Satisfied that he had cowed them, the Ork moved cautiously into the plane. A swift sidestep took him past the closed door of the pilot compartment. His movement made room in the doorway and two more invaders quickly filled it. The one in the fringed leather duster was a woman. The other, ragged in surplus military gear, was an Amerindian male. Sam barely had time to register all that before an eerie howling filled the air.

Frozen with unreasoning fear, Sam stared in horror at the massive shape bounding into the cabin. The huge, hound-like beast shouldered aside the Amerindian to land with snarl at the feet of the female invader.

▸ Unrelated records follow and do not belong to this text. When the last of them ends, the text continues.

(* ===== verification/Lz4.v ===== *)
(** * LZ4 decompression

    Models [kernel/lz4.c], which unpacks the initial file system.  The source is
    a list of bytes and [ip] an index into it; the state is the contents of the
    destination buffer and [op] an index into it.  The code trusts its input: a
    read outside the source or an access outside the destination is a [Fault].
    The theorem says that every well-formed frame decodes to its meaning, the
    meaning of a block being defined on sequences of literals and matches. *)

From S2P Require Import Prelude Bytes.

(** ** The code *)

Section Code.
Context (source : list Z).

Definition src_at (i : Z) : M (list Z) Z :=
  if i <? 0 then fault else from_opt (source !! Z.to_nat i).
Definition dst_at (i : Z) : M (list Z) Z := λ d,
  if i <? 0 then Fault else from_opt (d !! Z.to_nat i) d.
Definition dst_put (i v : Z) : M (list Z) unit := λ d,
  if (i <? 0) || (Z.of_nat (length d) <=? i) then Fault else Done tt (<[Z.to_nat i := v]> d).

(** [do { s = *ip++; len += s; } while (s == 255)]: the length and the new [ip].
    Every round reads another byte of the source. *)
Fixpoint read_ext (fuel : nat) (ip len : Z) : M (list Z) (Z * Z) :=
  match fuel with
  | O => fault
  | S fuel =>
      s ← src_at ip;
      let len := u64 (len + s) in
      if s =? 255 then read_ext fuel (ip + 1) len else mret (len, ip + 1)
  end.
Definition read_len (nibble ip : Z) : M (list Z) (Z * Z) :=
  if nibble =? 15 then read_ext (S (length source)) ip nibble else mret (nibble, ip).

(** The literals of a sequence, and its match: the new [ip] and [op]. *)
Definition lz4_literals (token ip op : Z) : M (list Z) (Z * Z) :=
  '(lit_len, ip) ← read_len (Z.shiftr token 4) ip;
  for_all (Z.to_nat lit_len) 0 (λ i, b ← src_at (ip + i); dst_put (op + i) b) ;;
  mret (ip + lit_len, op + lit_len).
(** The state in which terminal [id] is [t], the kernel state is [k], and [out]
    has been written since [s]. *)
Definition put_tty (s : tst) (id : Z) (t : tty) (k : kst) (out : list con) : tst :=
  mkTst k (<[Z.to_nat id := t]> (ttys s)) (active_tty s) (console s ++ out).

Section One.
Context (s : tst) (id : Z) (id_ok : 0 ≤ id) (id_tty : (Z.to_nat id < length (ttys s))%nat).

Lemma put_tty_load t k out : tty_load id (put_tty s id t k out) = Done t (put_tty s id t k out).
Proof.
  unfold tty_load, from_opt. rewrite (proj2 (Z.ltb_ge _ _)) by done. cbn.
  by rewrite list_lookup_insert_eq.
Qed.

Lemma put_tty_upd t k out f :
  tty_upd id f (put_tty s id t k out) = Done tt (put_tty s id (f t) k out).
Proof.
  unfold tty_upd. rewrite (bind_done _ _ _ _ _ (put_tty_load t k out)).
  unfold modify, put_tty. cbn. by rewrite list_insert_insert_eq.
Qed.

Lemma put_tty_emit t k out o :
  emit o (put_tty s id t k out) = Done tt (put_tty s id t k (out ++ o)).
Proof. unfold emit, modify, put_tty. cbn. by rewrite app_assoc. Qed.

Lemma put_tty_emit_when b t k out o :
  whenM b (emit o) (put_tty s id t k out) = Done tt (put_tty s id t k (out ++ if b then o else [])).
Proof. destruct b; [apply put_tty_emit|]. by rewrite app_nil_r. Qed.

Lemma put_tty_upd_proc p f q t k out : p ≠ 0 → procs k !! p = Some q →
  on_kernel (upd p f) (put_tty s id t k out)
  = Done tt (put_tty s id t (k <| procs := <[p := f q]> (procs k) |>) out).
Proof.
  intros Hp Hq. unfold on_kernel, upd, mbind, M_bind, load, store. cbn.
  destruct (Z.eqb_spec p 0); [done|]. by rewrite !Hq.
Qed.

Lemma put_tty_wake t k out : reader_ok k (waiting_reader t) →
  tty_wake_reader id (put_tty s id t k out)
  = Done tt (put_tty s id (t <| waiting_reader := 0 |>)
      (if waiting_reader t =? 0 then k else wake_up id (waiting_reader t) k) out).
Proof.
  intros Hr. unfold tty_wake_reader. rewrite (bind_done _ _ _ _ _ (put_tty_load t k out)).
  destruct (Z.eqb_spec (waiting_reader t) 0) as [E|Hne].
  - unfold mret, M_ret. do 2 f_equal. destruct t. cbn in *. by subst.
  - destruct Hr as [|[q Hq]]; [done|]. rewrite (bind_done _ _ _ _ _ (put_tty_upd _ _ _ _)).
    rewrite (bind_done _ _ _ q (put_tty s id (t <| waiting_reader := 0 |>) k out)).
    2: { unfold on_kernel, load. cbn. rewrite (proj2 (Z.eqb_neq _ _)) by done. by rewrite Hq. }
    unfold wake_up. rewrite Hq. do 3 (case_bool_decide; cbn [negb andb]; [|done]).
    by rewrite (put_tty_upd_proc _ _ q).
Qed.

(** Effects on queue and line. *)

Lemma rep_put t q l c : tty_rep t q l → Z.of_nat (length q) < TTY_BUF_SIZE - 1 →
  tty_rep (t <| cooked_buf := <[Z.to_nat (cooked_head t) := c]> (cooked_buf t) |>
             <| cooked_head := (cooked_head t + 1) `mod` TTY_BUF_SIZE |>) (q ++ [c]) l.
Proof. intros [R ? ? ? ?] Hq. split; [by apply ring_put|done..]. Qed.

Lemma rep_cook t0 l0 : ∀ t q l, tty_rep t q l0 → tios t = tios t0 → waiting_reader t = waiting_reader t0 →
  let t' := cook_line l t in
  tty_rep t' (enqueue TTY_BUF_SIZE q l) l0 ∧ tios t' = tios t0 ∧ waiting_reader t' = waiting_reader t0.
Proof.
  intros t q l. revert t q. induction l as [|c l IH]; intros t q HR Ht Hw; cbn [cook_line].
  - by rewrite enqueue_nil.
  - pose proof (rep_ring _ _ _ HR) as R. pose proof (ring_room _ _ _ _ _ R).
    destruct (Z.eqb_spec ((cooked_head t + 1) `mod` TTY_BUF_SIZE) (cooked_tail t)) as [E|E].
    + rewrite enqueue_full; [done|]. by apply (ring_full _ _ _ _ _ R).
    + rewrite (ring_full _ _ _ _ _ R) in E.
      assert (Z.of_nat (length q) < TTY_BUF_SIZE - 1) as Hq by lia.
      rewrite (enqueue_cons _ _ _ _ Hq). by apply IH; [apply rep_put|..].
Qed.

Lemma rep_set_line t q l l' buf :
  tty_rep t q l → Z.of_nat (length buf) = TTY_BUF_SIZE → take (length l') buf = l' →
  Z.of_nat (length l') < TTY_BUF_SIZE →
  tty_rep (t <| line_buf := buf |> <| line_len := Z.of_nat (length l') |>) q l'.
Proof. by intros [R ? ? ? ?]. Qed.

Lemma rep_line_len t q l n : tty_rep t q l → (n ≤ length l)%nat →
  tty_rep (t <| line_len := Z.of_nat n |>) q (take n l).
Proof.
  intros [R Hb Hl Ht Hm] Hn. split; cbn; rewrite ?length_take; try done; [lia| |lia].
  replace (n `min` length l)%nat with n by lia. rewrite <-(f_equal (take n) Ht), take_take. f_equal. lia.
Qed.

Lemma rep_push t q l c : tty_rep t q l → Z.of_nat (length l) < TTY_BUF_SIZE - 1 →
  tty_rep (t <| line_buf := <[Z.to_nat (line_len t) := c]> (line_buf t) |>
             <| line_len := line_len t + 1 |>) q (l ++ [c]).
Proof.
  intros [R Hb Hl Ht Hm] Hn. unfold TTY_BUF_SIZE in *.
  split; cbn; rewrite ?length_insert, ?length_app; cbn [length]; try done;
    [lia| |unfold TTY_BUF_SIZE; lia].
  rewrite Hl, Nat2Z.id. replace (length l + 1)%nat with (S (length l)) by lia.
  rewrite (take_S_r _ _ c) by (apply list_lookup_insert_eq; lia).
  by rewrite take_insert_ge, Ht by done.
Qed.

(** ** Typing *)

Definition input_post (t : tty) (k : kst) (e : effect) (r : outcome tst unit) : Prop :=
  ∃ t', r = Done tt (put_tty s id t'
      (if e_wake e && negb (waiting_reader t =? 0) then wake_up id (waiting_reader t) k else k)
      (e_echo e)) ∧
    tty_rep t' (e_queue e) (e_line e) ∧ tios t' = tios t ∧
    waiting_reader t' = if e_wake e then 0 else waiting_reader t.

Lemma input_raw_post t q l k c : tty_rep t q l → reader_ok k (waiting_reader t) →
  input_post t k (mkEffect (enqueue TTY_BUF_SIZE q [c]) l
    (echoed t (if c =? 127 then [Erase] else [Screen c; Debug c])) true)
    (input_raw id c t (put_tty s id t k [])).
Proof.
  intros HR Hr. unfold input_raw.
  rewrite (bind_done _ _ _ _ _ (put_tty_emit_when _ _ _ _ _)).
  destruct (rep_cook t l t q [c] HR eq_refl eq_refl) as (HR' & Ht' & Hw').
  set (t1 := cook_line [c] t) in *. set (out := [] ++ _).
  rewrite (bind_done _ _ _ tt (put_tty s id t1 k out))
    by (rewrite put_tty_upd; subst t1; cbn [cook_line]; cbv zeta;
        by destruct ((cooked_head t + 1) `mod` TTY_BUF_SIZE =? cooked_tail t)).
  rewrite put_tty_wake by (by rewrite Hw').
  eexists. split; [rewrite Hw'; cbn; by destruct (_ =? 0)|].
  split_and!; [by destruct HR'|done|done].
Qed.

Lemma input_erase_post t q l k : tty_rep t q l →
  input_post t k (mkEffect q (take (length l - 1) l)
    (if decide (l = []) then [] else echoed t [Erase]) false)
    (input_erase id t (put_tty s id t k [])).
Proof.
  intros HR. unfold input_erase. rewrite (rep_len _ _ _ HR).
  destruct (decide (l = [])) as [->|Hne].
  - exists t. split_and!; [done..|by destruct HR|done|done].
  - assert (0 < length l)%nat by (destruct l; simpl; [done|lia]).
    rewrite (proj2 (Z.ltb_lt _ _)) by lia. cbn [whenM].
    rewrite (bind_done _ _ _ _ _ (put_tty_upd _ _ _ _)), put_tty_emit_when.
    eexists. split; [done|]. cbn [e_queue e_line e_wake].
    split_and!; [|done|done]. rewrite (rep_len _ _ _ HR).
    replace (Z.of_nat (length l) - 1) with (Z.of_nat (length l - 1)) by lia.
    apply rep_line_len; [done|lia].
Qed.

(** A finished line goes to the queue. *)
Lemma rep_flush t q l : tty_rep t q l →
  let t' := (cook_line (take (Z.to_nat (line_len t)) (line_buf t)) t) <| line_len := 0 |> in
  tty_rep t' (enqueue TTY_BUF_SIZE q l) [] ∧ tios t' = tios t ∧ waiting_reader t' = waiting_reader t.
Proof.
  intros HR t'. subst t'. rewrite (rep_len _ _ _ HR), Nat2Z.id, (rep_line _ _ _ HR).
  destruct (rep_cook t l t q l HR eq_refl eq_refl) as (HR' & Ht & Hw).
  split_and!; [|done|done]. apply (rep_line_len _ _ _ 0 HR'). lia.
Qed.

Lemma input_line_post t q l k c : tty_rep t q l → reader_ok k (waiting_reader t) →
  input_post t k
    (let out := echoed t [Screen c; Debug c] in
     if decide (Z.of_nat (length l) = TTY_BUF_SIZE - 1) then mkEffect q [] out false
     else if c =? 10 then mkEffect (enqueue TTY_BUF_SIZE q (l ++ [c])) [] out true
     else mkEffect q (l ++ [c]) out false)
    (input_line id c t (put_tty s id t k [])).
Proof.
  intros HR Hr. pose proof (rep_max _ _ _ HR) as Hm. unfold input_line.
  rewrite (bind_done _ _ _ _ _ (put_tty_emit_when _ _ _ _ _)), (rep_len _ _ _ HR).
  destruct (decide (Z.of_nat (length l) = TTY_BUF_SIZE - 1)) as [E|Hne].
  - rewrite (proj2 (Z.leb_le _ _)), put_tty_upd by lia.
    eexists. split; [done|]. split_and!; [|done|done].
    apply (rep_line_len _ _ _ 0 HR). lia.
  - rewrite (proj2 (Z.leb_gt _ _)), (bind_done _ _ _ _ _ (put_tty_upd _ _ _ _)) by lia.
    pose proof (rep_push t q l c HR ltac:(lia)) as HR1.
    set (t1 := t <| line_buf := _ |> <| line_len := _ |>) in *.
    destruct (Z.eqb_spec c 10) as [->|Hc]; cbn [negb].
    + rewrite (bind_done _ _ _ _ _ (put_tty_upd _ _ _ _)).
      destruct (rep_flush t1 q _ HR1) as (HR2 & Ht2 & Hw2).
      set (t2 := (cook_line _ t1) <| line_len := 0 |>) in *.
      rewrite put_tty_wake by (by rewrite Hw2).
      eexists. split; [rewrite Hw2; cbn; by destruct (_ =? 0)|].
      split_and!; [by destruct HR2|exact Ht2|done].
    + eexists. split; [done|]. by split_and!.
Qed.

Lemma input_char_post t q l k c : tty_rep t q l → reader_ok k (waiting_reader t) →
  input_post t k (discipline t c q l) (tty_input_char id c (put_tty s id t k [])).
Proof.
  intros HR Hr. unfold tty_input_char, discipline.
  rewrite (bind_done _ _ _ _ _ (put_tty_load t k [])).
  destruct (negb _); [by apply input_raw_post|].
  destruct (_ =? 127); [by apply input_erase_post|by apply input_line_post].
Qed.

(** ** Reading *)

Lemma buf_get t q l k c : tty_rep t (c :: q) l →
  let t' := t <| cooked_tail := (cooked_tail t + 1) `mod` TTY_BUF_SIZE |> in
  tty_buf_get id (put_tty s id t k []) = Done c (put_tty s id t' k []) ∧ tty_rep t' q l.
Proof.
  intros [R ? ? ? ?] t'. destruct (ring_get _ _ _ _ _ _ R) as [Hc R'].
  split; [|by split]. unfold tty_buf_get. rewrite (bind_done _ _ _ _ _ (put_tty_load t k [])).
  rewrite (bind_done _ _ _ c (put_tty s id t k [])) by (by rewrite Hc).
  by rewrite (bind_done _ _ _ _ _ (put_tty_upd _ _ _ _)).
Qed.

(** The reader of terminal [id] waits. *)
Definition wait_on (cur : Z) (k : kst) : kst :=
  match procs k !! cur with
  | Some q => k <| procs := <[cur := q <| wait_reason := WAIT_TTY |> <| wait_channel := ChanTty id |>
                                     <| wait_pid := -1 |> <| state := TASK_WAITING |>]> (procs k) |>
  | None => k
  end.

Lemma block_eq cur t k out : cur ≠ 0 → is_Some (procs k !! cur) →
  tty_block id cur (put_tty s id t k out)
  = Done tt (put_tty s id (t <| waiting_reader := cur |>) (wait_on cur k) out).
Proof.
  intros Hne [q Hq]. unfold tty_block, wait_on. rewrite Hq.
  rewrite (bind_done _ _ _ _ _ (put_tty_upd _ _ _ _)). by rewrite (put_tty_upd_proc _ _ q).
Qed.

Definition read_post (t : tty) (k : kst) (q l got : list Z) (n : nat) (nonblock : bool)
    (r : outcome tst read_result) : Prop :=
  let '(more, q', dry) := dequeue (flag (c_lflag (tios t)) ICANON) n q in
  let cur := current_process k in
  let wait := dry && negb nonblock && negb (cur =? 0) in
  ∃ t', r = Done (if wait then Blocked (got ++ more) else Finished (got ++ more))
      (put_tty s id t' (if wait then wait_on cur k else k) []) ∧
    tty_rep t' q' l ∧ tios t' = tios t ∧
    waiting_reader t' = if wait then cur else waiting_reader t.

Lemma read_from_post l k nonblock : reader_ok k (current_process k) →
  ∀ n t q got, tty_rep t q l →
  read_post t k q l got n nonblock (tty_read_from n id nonblock got (put_tty s id t k [])).
Proof.
  intros Hcur. induction n as [|n IH]; intros t q got HR; unfold read_post;
    cbn [dequeue tty_read_from].
  - exists t. rewrite app_nil_r. by split_and!.
  - rewrite (bind_done _ _ _ _ _ (put_tty_load t k [])). unfold tty_buf_empty.
    pose proof (rep_ring _ _ _ HR) as R.
    destruct (Z.eqb_spec (cooked_head t) (cooked_tail t)) as [E|E];
      rewrite (ring_empty _ _ _ _ _ R) in E.
    + subst q. rewrite app_nil_r. destruct nonblock; [exists t; by split_and!|].
      rewrite (bind_done _ _ _ (current_process k) (put_tty s id t k [])) by done. cbn [andb negb].
      destruct (Z.eqb_spec (current_process k) 0) as [E|Hne]; [exists t; by split_and!|].
      destruct Hcur as [|Hq]; [done|]. rewrite (bind_done _ _ _ _ _ (block_eq _ t k [] Hne Hq)).
      eexists. split; [done|]. split_and!; [by destruct HR|done|done].
    + destruct q as [|c q]; [done|].
      destruct (buf_get t q l k c HR) as [Eg HR']. rewrite (bind_done _ _ _ _ _ Eg).
      destruct (_ && (c =? 10)); [eexists; by split_and!|].
      specialize (IH _ q (got ++ [c]) HR'). unfold read_post in IH.
      set (t1 := t <| cooked_tail := _ |>) in *. change (tios t1) with (tios t) in IH.
      change (waiting_reader t1) with (waiting_reader t) in IH.
      destruct (dequeue _ n q) as [[more q'] dry].
      destruct IH as (t' & -> & ? & ? & ?). exists t'. rewrite <-!app_assoc. by split_and!.
Qed.
End One.
(** A missing directory was created, and the rest registered below it. *)
Lemma dir_registered s' K' r' f dt sz : child (nodes s) K curr x = 0 →
  registered s1 K1 r1 s' K' r' p f dt sz → registered s K r s' K' r' curr f dt sz.
Proof.
  intros Hno R. destruct new_kid_fresh as [Hnone Hne].
  assert (r1 p = S (r curr)) as Erp by (unfold attach_rank; by rewrite decide_True).
  split; [apply R|by rewrite (rg_root _ _ _ _ _ _ _ _ _ _ R)| | | | |apply R].
  - intros z n Hz. destruct (new_kid_old z n Hz) as [ch Hch].
    destruct (rg_old _ _ _ _ _ _ _ _ _ _ R z _ Hch) as [ch' Hch']. by exists ch'.
  - intros z l HK. destruct (vt_node _ _ _ T z l HK) as [[n Hz] _].
    assert (∀ c, nodes s1 !! c = None → nodes s !! c = None) as Hc.
    { intros c Hc. apply eq_None_not_Some. intros [nc Hnc]. destruct (new_kid_old c nc Hnc). congruence. }
    assert (∀ y, first_named (nodes s1) l y = first_named (nodes s) l y) as Hl.
    { intros y. apply first_named_ext. intros c Hin.
      destruct (vt_kid _ _ _ T z l c HK Hin) as [(nc & Hnc & _) _].
      destruct (new_kid_old c nc Hnc) as [ch Hch]. unfold name_of. by rewrite Hnc, Hch. }
    pose proof (rg_kids _ _ _ _ _ _ _ _ _ _ R z) as Hk. rewrite attach_kids_lookup in Hk.
    rewrite (new_kid_rank z (mk_is_Some _ _ Hz)), Erp in Hk.
    destruct (decide (z = curr)) as [->|].
    + destruct (Hk _ eq_refl) as [HK'|(c & _ & _ & ? & _)]; [|lia].
      right. exists p. unfold kids in HK'. rewrite HK in HK'. split_and!; [done|done|lia|right].
      destruct (rg_old _ _ _ _ _ _ _ _ _ _ R p _ new_kid_lookup) as [ch Hch].
      unfold name_of. rewrite Hch. revert Hno. unfold child, type_of, kids.
      rewrite curr_node, curr_dir, HK, decide_True by done. cbn [default id].
      intros <-. f_equal. exact new_kid_name.
    + rewrite decide_False in Hk by (intros ->; congruence).
      destruct (Hk _ HK) as [?|(c & ? & ? & ? & Hnew)]; [by left|]. right. exists c.
      rewrite Hl in Hnew. split_and!; [done|by apply Hc|lia|done].
  - intros z [n Hz]. destruct (new_kid_old z n Hz) as [ch Hch].
    rewrite (rg_rank _ _ _ _ _ _ _ _ _ _ R) by (by eexists). apply new_kid_rank. by eexists.
  - pose proof (rg_new _ _ _ _ _ _ _ _ _ _ R) as Hf. apply eq_None_not_Some. intros [n Hn].
    destruct (new_kid_old f n Hn). congruence.
Qed.
End Register.

Lemma can_alloc_less d : ∀ e, can_alloc (S d) e → can_alloc d e.
Proof.
  induction d as [|d IH]; intros e He; [done|]. cbn [can_alloc] in *.
  destruct (kmalloc _ e) as [p e']. destruct He as [? He]. split; [done|]. by apply IH.
Qed.

Lemma walk_cons m K p x xs c : child m K p x = c → c ≠ 0 → walk m K p (x :: xs) = walk m K c xs.
Proof. intros E Hc. cbn [walk]. rewrite E. by rewrite decide_False. Qed.

(** A part of the path, up to the choice between leaf and directory. *)
Lemma register_unfold fuel curr k j x ps data size s :
  part_ok x → k = 0%nat ∨ k = 1%nat →
  register_from (S fuel) curr (drop k (spell ((j, x) :: ps))) data size s =
  (match ps with
   | [] =>
       file ← vfs_create_node (take 127 x) VFS_FILE;
       whenM (nz file)
         (node_upd file (λ n, n <| n_data := data |> <| n_size := size |>) ;; vfs_add_child curr file)
   | _ =>
       dir ← vfs_find_child curr (take 127 x);
       dir ← (if nz dir then mret dir else
              dir ← vfs_create_node (take 127 x) VFS_DIRECTORY; vfs_add_child curr dir ;; mret dir);
       register_from fuel dir (drop 0 (spell ps)) data size
   end) s.
Proof.
  intros (Hne & Hx & Hs) Hk. cbn [register_from].
  assert (skip_slashes (drop k (spell ((j, x) :: ps))) = x ++ spell ps) as ->.
  { rewrite spell_cons. destruct Hk as [-> | ->]; cbn [drop skip_slashes]; by apply skip_slashes_spec. }
  destruct (x ++ spell ps) as [|c y] eqn:Ey; [by apply app_nil in Ey as [-> _]|].
  rewrite <-Ey, span_part_spec by done. destruct ps as [|[i z] ps]; [done|].
  by rewrite spell_cons.
Qed.

(** The new nodes hang on the registered path [xs], one per part, and nothing old
    is below a new node. *)
Record on_path s s' K' curr (xs : list (list Z)) : Prop := {
  op_new p c : c ∈ kids K' p → nodes s !! c = None →
    ∃ i, (i < length xs)%nat ∧ walk (nodes s') K' curr (take i xs) = p ∧
      walk (nodes s') K' curr (take (S i) xs) = c;
  op_below p c : c ∈ kids K' p → nodes s !! p = None → nodes s !! c = None }.

(** What registering the parts [ps] below [curr] achieves. *)
Definition registers s K r curr (c : M vst unit) (xs : list (list Z)) (data size : Z) : Prop :=
  ∃ s' K' r' f, c s = Done tt s' ∧ registered s K r s' K' r' curr f data size ∧
    walk (nodes s') K' curr xs = f ∧ on_path s s' K' curr xs.

Section Step.
Context s K r (T : vtree s K r) curr cn (curr_node : nodes s !! curr = Some cn)
  (curr_dir : n_type cn = VFS_DIRECTORY) (x : list Z) (x_ok : part_ok x) (data size : Z).

Lemma part_take : take 127 x ≠ [].
Proof. destruct x_ok as [Hne _]. by destruct x. Qed.

Lemma register_leaf p e : kmalloc sizeof_vfs_node (venv s) = (p, e) → p ≠ 0 →
  registers s K r curr
    (file ← vfs_create_node (take 127 x) VFS_FILE;
     whenM (nz file)
       (node_upd file (λ n, n <| n_data := data |> <| n_size := size |>) ;; vfs_add_child curr file))
    [x] data size.
Proof.
  intros Ha Hp. destruct x_ok as (_ & Hxc & _). eexists _, _, _, p.
  rewrite (bind_done _ _ _ _ _ (create_eq s _ VFS_FILE p e part_take Ha Hp)).
  rewrite (proj2 (nz_true p)) by done. cbn [whenM].
  rewrite (bind_done _ _ _ _ _ (created_upd _ _ _ _ _)).
  set (n := new_kid x VFS_FILE data size).
  assert (walk (nodes (attach s e curr cn p n)) (attach_kids K curr p) curr [x] = p) as W.
  { rewrite (walk_cons _ _ _ _ _ p); [done| |done]. by apply (new_kid_child s K r). }
  destruct (new_kid_fresh s K r T curr cn curr_node p e Ha Hp) as [Hnone Hne].
  assert (∀ z c, c ∈ kids (attach_kids K curr p) z → nodes s !! z = None ∨ nodes s !! c = None →
    z = curr ∧ c = p) as Hk.
  { intros z c. unfold kids at 1. rewrite attach_kids_lookup.
    assert (∀ l, K !! z = Some l → c ∈ l → nodes s !! z = None ∨ nodes s !! c = None → False) as Hold.
    { intros l Hl Hc. destruct (vt_kid _ _ _ T z l c Hl Hc) as [(? & E & _) _].
      destruct (vt_node _ _ _ T z l Hl) as [[? E'] _]. rewrite E, E'. by intros [?|?]. }
    which z curr p; cbn [default id].
    - intros [->|Hc]%elem_of_cons Hor; [done|]. exfalso. eapply Hold; [|done..].
      exact (curr_kids s K r T curr cn curr_node).
    - by intros Hc%elem_of_nil.
    - destruct (K !! z) as [l|] eqn:Hl; cbn [default]; [|by intros Hc%elem_of_nil].
      intros Hc Hor. exfalso. by eapply Hold. }
  split_and!; [| |exact W|split].
  - by apply (add_child_eq s K r T curr cn curr_node p n e Ha Hp).
  - by apply leaf_registered.
  - intros z c Hc Hn. destruct (Hk z c Hc (or_intror Hn)) as [-> ->].
    exists 0%nat. split_and!; [simpl; lia|done|exact W].
  - intros z c Hc Hn. by destruct (Hk z c Hc (or_introl Hn)) as [_ ->].
Qed.

Lemma register_existing c xs : let d := child (nodes s) K curr x in
  d ≠ 0 → registers s K r d c xs data size → registers s K r curr c (x :: xs) data size.
Proof.
  intros d Hd (s' & K' & r' & f & E & R & W & [O1 O2]).
  destruct (child_node s K r curr x T Hd) as [_ Hrd]. fold d in Hrd.
  assert (∀ ys, walk (nodes s') K' curr (x :: ys) = walk (nodes s') K' d ys) as Hw.
  { intros ys. rewrite (walk_cons _ _ _ _ _ d); [done| |done].
    destruct (rg_child _ _ _ T _ _ _ _ _ _ _ R curr x) as [E1|[_ E1]]; [by eexists|done|done|lia]. }
  exists s', K', r', f. split_and!; [done|by eapply registered_below; [|done]; lia|by rewrite Hw|].
  split; [|done]. intros z c' Hc Hn. destruct (O1 z c' Hc Hn) as (i & Hi & W1 & W2).
  exists (S i). cbn [take length]. rewrite !Hw. split_and!; [lia|done|done].
Qed.
(* ===== verification/Vfse.v ===== *)
(** * File descriptors and pipes

    Models [lib/libc/fs/vfse.c]: the descriptor table with its reference counts,
    pipes, and the calls on paths.  The state adds to that of the file Vfs the
    open files, the pipes and [vfse_current].  A freed object is gone: using it
    is a [Fault]. *)

From S2P Require Import Prelude Proc Ring Cstring Vfs.

Definition VFSE_O_RDONLY : Z := 0.
Definition VFSE_O_WRONLY : Z := 1.
Definition VFSE_O_RDWR : Z := 2.
Definition VFSE_O_CREAT : Z := 0x40.
Definition VFSE_O_APPEND : Z := 0x400.
Definition VFSE_O_DIRECTORY : Z := 0x10000.
Definition VFSE_F_DUPFD : Z := 0.
Definition VFSE_F_GETFD : Z := 1.
Definition VFSE_F_SETFD : Z := 2.
Definition VFSE_F_GETFL : Z := 3.
Definition VFSE_F_SETFL : Z := 4.
Definition VFSE_S_IFDIR : Z := 0x4000.
Definition VFSE_S_IFCHR : Z := 0x2000.
Definition VFSE_S_IFREG : Z := 0x8000.
Definition VFSE_S_IFLNK : Z := 0xA000.
Definition VFSE_MAX_FDS : Z := 256.

(** Sizes of [vfse_file_t], [struct vfse_pipe], [vfse_process_t] and
    [struct vfse_dirent]. *)
Definition sizeof_vfse_file : Z := 48.
Definition sizeof_vfse_pipe : Z := 40.
Definition sizeof_vfse_process : Z := 6152.
Definition sizeof_vfse_dirent : Z := 268.

(** [p_buffer] is the address of the buffer, [p_bytes] its contents. *)
Record vfse_pipe_t := mkPipe {
  p_buffer : Z; p_bytes : list Z; p_size : Z; read_pos : Z; write_pos : Z;
  read_closed : bool; write_closed : bool }.
#[global] Instance vfse_pipe_eta : Etable vfse_pipe_t := λ p,
  mkPipe (p_buffer p) (p_bytes p) (p_size p) (read_pos p) (write_pos p)
    (read_closed p) (write_closed p).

Yellow teeth snapped at her, catching the fringe on the left arm of her coat. She shoved that arm straight into the beast's mouth, jamming it back into the hinge of the animal's jaws. The beast backpedaled, seeking to disengage, but the woman's free hand whipped around to grasp the studded collar around its neck. The hound reared on its hind legs, lifting the woman off the floor.

Suddenly the animal arched violently as a yellow, sparking glow ran along its collar, the light revealing the Renraku logo etched in the band. Throwing itself away from its antagonist, the beast slammed against the bulkhead with a yelp of pain, then twisted and bit at itself as though trying to fend off its agony. The animal howled again, but this was not the bone-freezing sound that had paralyzed Sam and the others. Only pain and the animal's own uncomprehending fear remained. It crashed to the floor and whimpered once as it died. The stench of singed fur was overpowering.

Had the woman dispatched the beast with magic? Sam couldn't be sure, never having seen a magician in action, but he could think of no other explanation.

Hollow-eyed and panting, the woman spoke softly, almost to herself. "Damned Barghests. Why don't they ever go for the muscle first?"

Weapons sounded outside the aircraft again, filling the cabin with sudden death. The woman threw herself to the cabin floor and the man dodged back against the Commuter's bulkhead. The Renraku employees were slower to move, Betty Tanaka jerked and tumbled backward as slugs ripped into her. Jiro spun, blood spraying from his shoulder, and crashed into Toragama before the two of them pitched to the floor. Sam dropped behind his seat just as bullets chewed through the padding and light aluminum frame over his head. Crenshaw, out of the line of fire, stood still and eyed the Ork, who also remained standing, saved from the fire by a kink in the bulkhead.

The male invader made a sudden jump and snatched the hatch handle, tugging it closed. By the almost superhuman speed of the man's movement, Sam realized it had to be cyberware enhancing his reactions.